When Boyd came in, Raylan looked at him and rubbed his forehead again, just about pouting as he said, “Is Art pissed at me?”

Boyd tilted his head curiously.  “Why would Art be upset with you, Raylan?”

“I feel like something bad happened, but I can’t remember what.  Maybe that’s why I got so drunk.  And why did he talk to you and not me?  I don’t know…” he trailed off and was now looking at Boyd as if he had all the answers.

Boyd set the phone on Raylan’s dresser and sat back in his chair, taking up the bourbon again.  “I know it probably won’t make a lick of difference, but I’m going to say it again.  You’re not drunk, Raylan.  You have a very severe fever.  And Art isn’t mad at you, he’s just concerned.  You didn’t do anything wrong, and nothing bad has happened, other than you being sick as a dog, all right?  I’m going to stay until you feel like yourself again.  You have my word on that.”

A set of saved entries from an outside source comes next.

Lemma chain_ok_push s front record now nm dt :
  chain_ok s → next_sequence s < u64_max → chain_ok (push_event s front record now nm dt).
Proof.
  intros [Hn Hh Hl Hla] Hmax. unfold push_event.
  set (ev := mkEvent _ _ _ _ _ _ _).
  assert (Hin : ∀ e, e ∈ (if front then ev :: events s else events s ++ [ev]) ↔
    e = ev ∨ e ∈ events s) by (intros e; destruct front; set_solver).
  split; cbn.
  - unfold_ints. lia.
  - intros e [-> | He]%Hin; [done|by apply Hh].
  - intros e e' He He'. apply Hin in He, He'. destruct He as [-> | He], He' as [-> | He'].
    + cbn. lia.
    + cbn. destruct (Hla _ He'). lia.
    + cbn. intros Hs. symmetry. apply Hla; [done|lia].
    + by apply Hl.
  - intros e He. apply Hin in He. destruct He as [-> | He]; cbn.
    + unfold_ints. split; [lia|done].
    + destruct (Hla _ He). unfold_ints. lia.
Qed.

Lemma remove_at_elem {A} i (l : list A) x : x ∈ remove_at i l → x ∈ l.
Proof.
  unfold remove_at. rewrite elem_of_app. intros [Hx|Hx].
  - rewrite <- (take_drop i l). set_solver.
  - rewrite <- (take_drop (S i) l). set_solver.
Qed.

Lemma chain_ok_make_room s record now :
  chain_ok s → next_sequence s < u64_max → chain_ok (make_room s record now).
Proof.
  intros Hs Hn. unfold make_room. destruct (_ <=? _)%nat; [|done].
  assert (chain_ok (with_events s (remove_at (if truncation_recorded s then 1 else 0) (events s)))) as H1.
  { apply chain_ok_sub; [done|]. intros e. apply remove_at_elem. }
  set (s1 := with_events _ _) in *. cbv zeta. set (s2 := if truncation_recorded s1 then _ else _).
  assert (chain_ok s2) as H2.
  { subst s2. destruct (truncation_recorded s1); [done|]. by apply chain_ok_push. }
  destruct (_ <=? _)%nat; [|done]. apply chain_ok_sub; [done|]. intros e. apply remove_at_elem.
Qed.

Lemma verify_from_ok n previous l :
  (∀ e, e ∈ l → entry_hash e = expected_hash e) →
  (∀ e e', e ∈ option_list previous ++ l → e' ∈ l →
     sequence e' = sequence e + 1 → prev_hash e' = entry_hash e) →
  (∀ e, e ∈ option_list previous ++ l → sequence e < u64_max) →
  verify_from n previous l = Ok tt.
Proof.
  revert n previous. induction l as [|e l IH]; intros n previous Hh Hl Hs; cbn [verify_from]; [done|].
  rewrite (proj2 (bytes_eqb_spec _ _)) by (apply Hh; set_solver). cbn [negb].
  destruct previous as [p|]; cbn [option_list] in *.
  - destruct (_ && _) eqn:Hc.
    + exfalso. apply andb_prop in Hc as [Hq Hb]. apply Z.eqb_eq in Hq.
      assert (sequence p < u64_max) by (apply Hs; set_solver).
      rewrite (Hl p e) in Hb; [|set_solver..|unfold_ints; lia].
      by rewrite (proj2 (bytes_eqb_spec _ _)) in Hb.
    + apply IH; [set_solver|intros; apply Hl; set_solver|intros; apply Hs; set_solver].
  - apply IH; [set_solver|intros; apply Hl; set_solver|intros; apply Hs; set_solver].
Qed.

Lemma chain_ok_verifies s : chain_ok s → verify_event_chain (events s) = Ok tt.
Proof.
  intros [Hn Hh Hl Hla]. apply verify_from_ok; cbn [option_list app]; [done|done|].
  intros e He. destruct (Hla e He). lia.
Qed.

(** ** Refinement: what the ring buffer retains of the log *)

Record Input := mkInput {
  in_record : DiagnosticRecord; in_marker_now : Z; in_now : Z; in_name : str; in_details : str }.

Definition record_input (s : StoreState) (i : Input) : StoreState :=
  record_clean s (in_record i) (in_marker_now i) (in_now i) (in_name i) (in_details i).
Definition record_all (s : StoreState) (l : list Input) : StoreState := fold_left record_input l s.

Definition payload (e : DiagnosticEvent) : DiagnosticRecord * Z * str * str :=
  (event_record e, elapsed e, name e, details e).
Definition in_payload (i : Input) : DiagnosticRecord * Z * str * str :=
  (in_record i, in_now i, in_name i, in_details i).

(** The retained events: the whole log, or the marker and its newest part. *)
Definition retains (s : StoreState) (log : list Input) : Prop :=
  (2 ≤ maximum_events s)%nat ∧
  if truncation_recorded s then
    (maximum_events s ≤ length log)%nat ∧
    ∃ marker rest, events s = marker :: rest ∧ name marker = lit "diagnostic.log_truncated" ∧
      map payload rest = drop (length log - (maximum_events s - 1)) (map in_payload log)
  else map payload (events s) = map in_payload log ∧ (length log ≤ maximum_events s)%nat.

Definition store_ok (s : StoreState) (log : list Input) : Prop :=
  chain_ok s ∧ retains s log ∧
  next_sequence s = 1 + Z.of_nat (length log) + (if truncation_recorded s then 1 else 0).

Lemma drop_snoc {A} k (l : list A) x : (k ≤ length l)%nat → drop k (l ++ [x]) = drop k l ++ [x].
Proof. intros. by rewrite drop_app_le. Qed.

Lemma retains_push s log record mnow i :
  retains s log →
  retains (push_event (make_room (clear_coalesced s) record mnow) false (in_record i) (in_now i)
             (in_name i) (in_details i)) (log ++ [i]).
Proof.
  intros [Hm Hr]. unfold make_room. cbn [maximum_events events truncation_recorded clear_coalesced].
  pose proof (length_map in_payload log) as Hlog.
  assert (Hlog' : length (map in_payload log) = length log) by apply length_map.
  destruct (truncation_recorded s) eqn:Ht.
  - destruct Hr as (Hlen & marker & rest & Hev & Hnm & Hpay).
    assert (Hrest : length rest = (maximum_events s - 1)%nat).
    { rewrite <- (length_map payload rest), Hpay, length_drop. lia. }
    assert (Hlen' : length (events s) = maximum_events s) by (rewrite Hev; cbn; lia).
    destruct rest as [|r0 rest]; [cbn in Hrest; lia|]. cbn in Hrest.
    rewrite (proj2 (Nat.leb_le _ _)) by lia. cbn [with_events truncation_recorded maximum_events events clear_coalesced].
    rewrite Ht. cbn [events with_events maximum_events clear_coalesced]. rewrite Hev.
    change (remove_at 1 (marker :: r0 :: rest)) with (marker :: rest).
    rewrite (proj2 (Nat.leb_gt _ _)) by (cbn; lia).
    split; [done|]. cbn. rewrite Ht. cbn. rewrite length_app; cbn. split; [lia|].
    exists marker, (rest ++ [mkEvent (next_sequence s) (in_now i) (in_record i) (in_name i)
      (in_details i) (last_entry_hash s) (compute_entry_hash (last_entry_hash s)
        (next_sequence s) (in_now i) (in_name i) (in_details i))]).
    split_and!; [done|done|]. rewrite !map_app. cbn [map]. rewrite drop_snoc by (rewrite Hlog'; lia). f_equal. cbn [map] in Hpay.
    replace (length log + 1 - (maximum_events s - 1))%nat
      with (length log - (maximum_events s - 1) + 1)%nat by lia.
    by rewrite <- drop_drop, <- Hpay.
  - destruct Hr as [Hpay Hlen].
    assert (Hev : length (events s) = length log) by by rewrite <- (length_map payload), Hpay.
    destruct (Nat.leb_spec (maximum_events s) (length (events s))) as [Hfull|Hroom].
    + destruct (events s) as [|e0 [|e1 rest]] eqn:He; cbn in Hfull, Hev; try lia.
      cbn [with_events truncation_recorded maximum_events events clear_coalesced].
      rewrite Ht. cbn [push_event with_events events maximum_events clear_coalesced].
      change (remove_at 0 (e0 :: e1 :: rest)) with (e1 :: rest).
      rewrite (proj2 (Nat.leb_le _ _)) by (cbn; lia).
      change (remove_at 1 (?a :: e1 :: rest)) with (a :: rest).
      split; [done|]. cbn. rewrite orb_true_r. cbn. rewrite length_app; cbn. split; [lia|].
      eexists _, _. split_and!; [reflexivity|done|]. rewrite !map_app. cbn [map].
      replace (length log + 1 - (maximum_events s - 1))%nat with 2%nat by lia.
      rewrite drop_snoc by (rewrite Hlog'; lia). by rewrite <- Hpay.
    + split; [done|]. cbn. rewrite Ht. cbn. rewrite !map_app, length_app, Hpay. cbn. split; [done|lia].
Qed.

Lemma make_room_counters s record now :
  chain_ok s → next_sequence s < u64_max →
  let s' := make_room s record now in
  next_sequence s' + (if truncation_recorded s then 1 else 0) =
    next_sequence s + (if truncation_recorded s' then 1 else 0).
Proof.
  intros [Hn _ _ _] Hm. unfold make_room. cbv zeta.
  destruct (_ <=? _)%nat; [|lia]. cbn [with_events truncation_recorded].
  destruct (truncation_recorded s) eqn:Ht; destruct (_ <=? _)%nat; cbn; rewrite ?Ht; cbn;
    rewrite ?orb_true_r; unfold_ints; lia.
Qed.

Lemma store_ok_record s log i :
  store_ok s log → in_name i ≠ LAYOUT_ERROR → Z.of_nat (length log) + 4 ≤ u64_max →
  store_ok (record_input s i) (log ++ [i]).
Proof.
  intros (Hc & Hr & Hn) Hname Hlen. unfold record_input, record_clean.
  replace (str_eqb (in_name i) LAYOUT_ERROR) with false
    by (symmetry; unfold str_eqb; by apply bool_decide_eq_false).
  assert (Hnext : next_sequence s < u64_max - 1) by (destruct (truncation_recorded s); lia).
  pose proof (chain_ok_clear s Hc) as Hcl.
  pose proof (chain_ok_make_room (clear_coalesced s) (in_record i) (in_marker_now i) Hcl
    ltac:(cbn; lia)) as Hroom.
  pose proof (make_room_counters (clear_coalesced s) (in_record i) (in_marker_now i) Hcl
    ltac:(cbn; lia)) as Hcount. cbn [clear_coalesced truncation_recorded next_sequence] in Hcount.
  set (s' := make_room _ _ _) in *. assert (next_sequence s' < u64_max).
  { destruct (truncation_recorded s), (truncation_recorded s'); lia. }
  split; [by apply chain_ok_push|]. split; [by apply retains_push|].
  cbn. rewrite orb_false_r, length_app. cbn.
  destruct (truncation_recorded s), (truncation_recorded s'); unfold_ints; lia.
Qed.

Lemma store_ok_new maximum : store_ok (store_new maximum) [].
Proof.
  split; [|split; [|done]].
  - split; cbn; [unfold_ints; lia|set_solver..].
  - split; cbn; [lia|split; [done|lia]].
Qed.

Lemma store_ok_all s log l :
  store_ok s log → Forall (λ i, in_name i ≠ LAYOUT_ERROR) l →
  Z.of_nat (length log + length l) + 4 ≤ u64_max →
  store_ok (record_all s l) (log ++ l).
Proof.
  intros Hs Hl. revert s log Hs. induction Hl as [|i l Hi _ IH]; intros s log Hs Hlen.
  - by rewrite app_nil_r.
  - cbn [record_all fold_left length] in *. replace (log ++ i :: l) with ((log ++ [i]) ++ l)
      by by rewrite <- app_assoc.
    apply IH; [apply store_ok_record; [done|done|lia]|rewrite length_app; cbn; lia].
Qed.

Lemma record_all_maximum s l : maximum_events (record_all s l) = maximum_events s.
Proof.
  revert s. induction l as [|i l IH]; intros s; cbn; [done|]. unfold record_all in IH. rewrite IH.
  unfold record_input, record_clean, make_room, coalesce_repeated_layout_event.
  repeat case_match; simplify_eq/=; done.
Qed.


(** ** Coalescing *)

Lemma utf8_encode_inj a b : scalars a → scalars b → utf8_encode a = utf8_encode b → a = b.
Proof.
  intros Ha Hb He. apply (f_equal utf8_decode) in He. rewrite !utf8_decode_encode in He by done.
  by injection He.
Qed.

Lemma verify_from_app n previous a e :
  verify_from n previous a = Ok tt → entry_hash e ≠ expected_hash e →
  verify_from n previous (a ++ [e]) = Err ((n + length a)%nat, ChainError.EntryHashMismatch).
Proof.
  intros Ha He. revert n previous Ha. induction a as [|x a IH]; intros n previous Ha; cbn in Ha |- *.
  - destruct (bytes_eqb _ _) eqn:Hb; [by apply bytes_eqb_spec in Hb|]. cbn. by rewrite Nat.add_0_r.
  - destruct (negb _); [done|]. destruct (match previous with Some _ => _ | None => _ end); [done|].
    rewrite IH by done. by rewrite Nat.add_succ_r.
Qed.

(** A repeated layout error breaks the hash chain.  Folding the repeat into
    the last event rewrites its details and keeps its hash, so the next
    verification of an untampered store reports a mismatch at that event. *)
Theorem coalescing_breaks_chain s older event record mnow now :
  (∀ a b, sha256 a = sha256 b → a = b) →
  chain_ok s → reverse (events s) = event :: older → name event = LAYOUT_ERROR →
  scalars (details event) → str_len (details event) ≤ 140 →
  rsplit_once_str (details event) REPEAT = None →
  verify_event_chain (events s) = Ok tt ∧
  verify_event_chain (events (record_clean s record mnow now LAYOUT_ERROR (details event)))
    = Err (length older, ChainError.EntryHashMismatch).
Proof.
  intros Hinj Hc Hrev Hname Hsc Hlen Hsplit. split; [by apply chain_ok_verifies|].
  assert (Hev : events s = reverse older ++ [event]).
  { by rewrite <- (reverse_involutive (events s)), Hrev, reverse_cons. }
  unfold record_clean. rewrite (proj2 (str_eqb_spec _ _)) by done.
  unfold coalesce_repeated_layout_event. rewrite Hrev, Hname.
  rewrite (proj2 (str_eqb_spec _ _)) by done. cbn [negb]. rewrite Hsplit.
  rewrite (proj2 (str_eqb_spec _ _)) by done. cbn [negb orb events].
  change (Z.min (sat_add 32 1 1) 999999) with 2. change (show_u 2) with (lit "2").
  assert (Htr : truncate_utf8 (details event ++ REPEAT ++ lit "2") MAX_FIELD_LENGTH
    = details event ++ REPEAT ++ lit "2").
  { unfold truncate_utf8. rewrite str_len_app. change (str_len (REPEAT ++ lit "2")) with 15.
    unfold MAX_FIELD_LENGTH. by rewrite (proj2 (Z.leb_le _ _)) by lia. }
  rewrite Htr. unfold verify_event_chain.
  rewrite <- (length_reverse older), <- (Nat.add_0_l (length (reverse older))).
  apply verify_from_app.
  - destruct Hc as [Hn Hh Hl Hla]. apply verify_from_ok; cbn [option_list app].
    + intros e He. apply Hh. rewrite Hev. set_solver.
    + intros e e' He He'. apply Hl; rewrite Hev; set_solver.
    + intros e He. destruct (Hla e); [rewrite Hev; set_solver|lia].
  - cbn [entry_hash]. unfold expected_hash, compute_entry_hash.
    cbn [entry_hash prev_hash sequence elapsed name details]. rewrite (chain_hash s Hc event)
      by (rewrite Hev; set_solver).
    unfold expected_hash, compute_entry_hash. rewrite Hname. intros Heq%Hinj.
    do 4 apply app_inv_head in Heq. apply utf8_encode_inj in Heq; [|done|].
    + rewrite <- (app_nil_r (details event)) in Heq at 1. by apply app_inv_head in Heq.
    + apply Forall_app. split; [done|]. by repeat constructor.
Qed.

“You say that like I don’t know what your word is worth,” Raylan said, but closed his eyes as if he finally believed him.

Boyd tipped the dregs of his glass down his throat and he thought about his word.

“You’re so big on making promises,” Raylan had said to him once.  “How come you only keep them half the time?”

Nineteen-year-old Boyd Crowder hadn’t had an answer for him.  It was twenty years later, as he sat in the jail cell that Raylan had put him in, that Boyd realized he could only be the type of man he wanted to be-- a promise-keeping man, a god-fearing man-- half the time.  The other half, he could convince almost anyone that he wasn’t lying about it until it didn’t matter anymore. 

It had always irked him that Raylan could tell long before anyone else when Boyd stopped intending to keep his promises.  But now, this talent made Raylan dangerous.  Boyd didn’t know how to hide it from him, and he didn’t know how to make himself change.  God knew he had tried so hard this time, and had still broken under the slightest of temptations. 

Capriciousness was his nature, just as sussing out the truth was Raylan’s.

“How is it that we are the way we are, Raylan?” 

Raylan turned his head, smiled lazily, and rubbed his face.  “It’s the moonshine,” he answered, still thinking he was drunk.

Boyd raised his eyebrows.  “I wonder if it is.” 

He poured himself another bourbon and figured the least he could do was keep tonight’s promise.

 

*

 

They didn’t speak for a long time, as Raylan tried to get himself some rest.  Unsurprisingly, however, Raylan couldn’t seem to get comfortable, he tossed and turned and grunted to nobody.  And Boyd puttered around the room for a few minutes, pouring another glass of water for Raylan and placing a bowl of water and a wash cloth on the bedside table.  He moved his chair closer to the bed and proceeded to nurse his glass for well over an hour, taking small sips, and staring at the wall.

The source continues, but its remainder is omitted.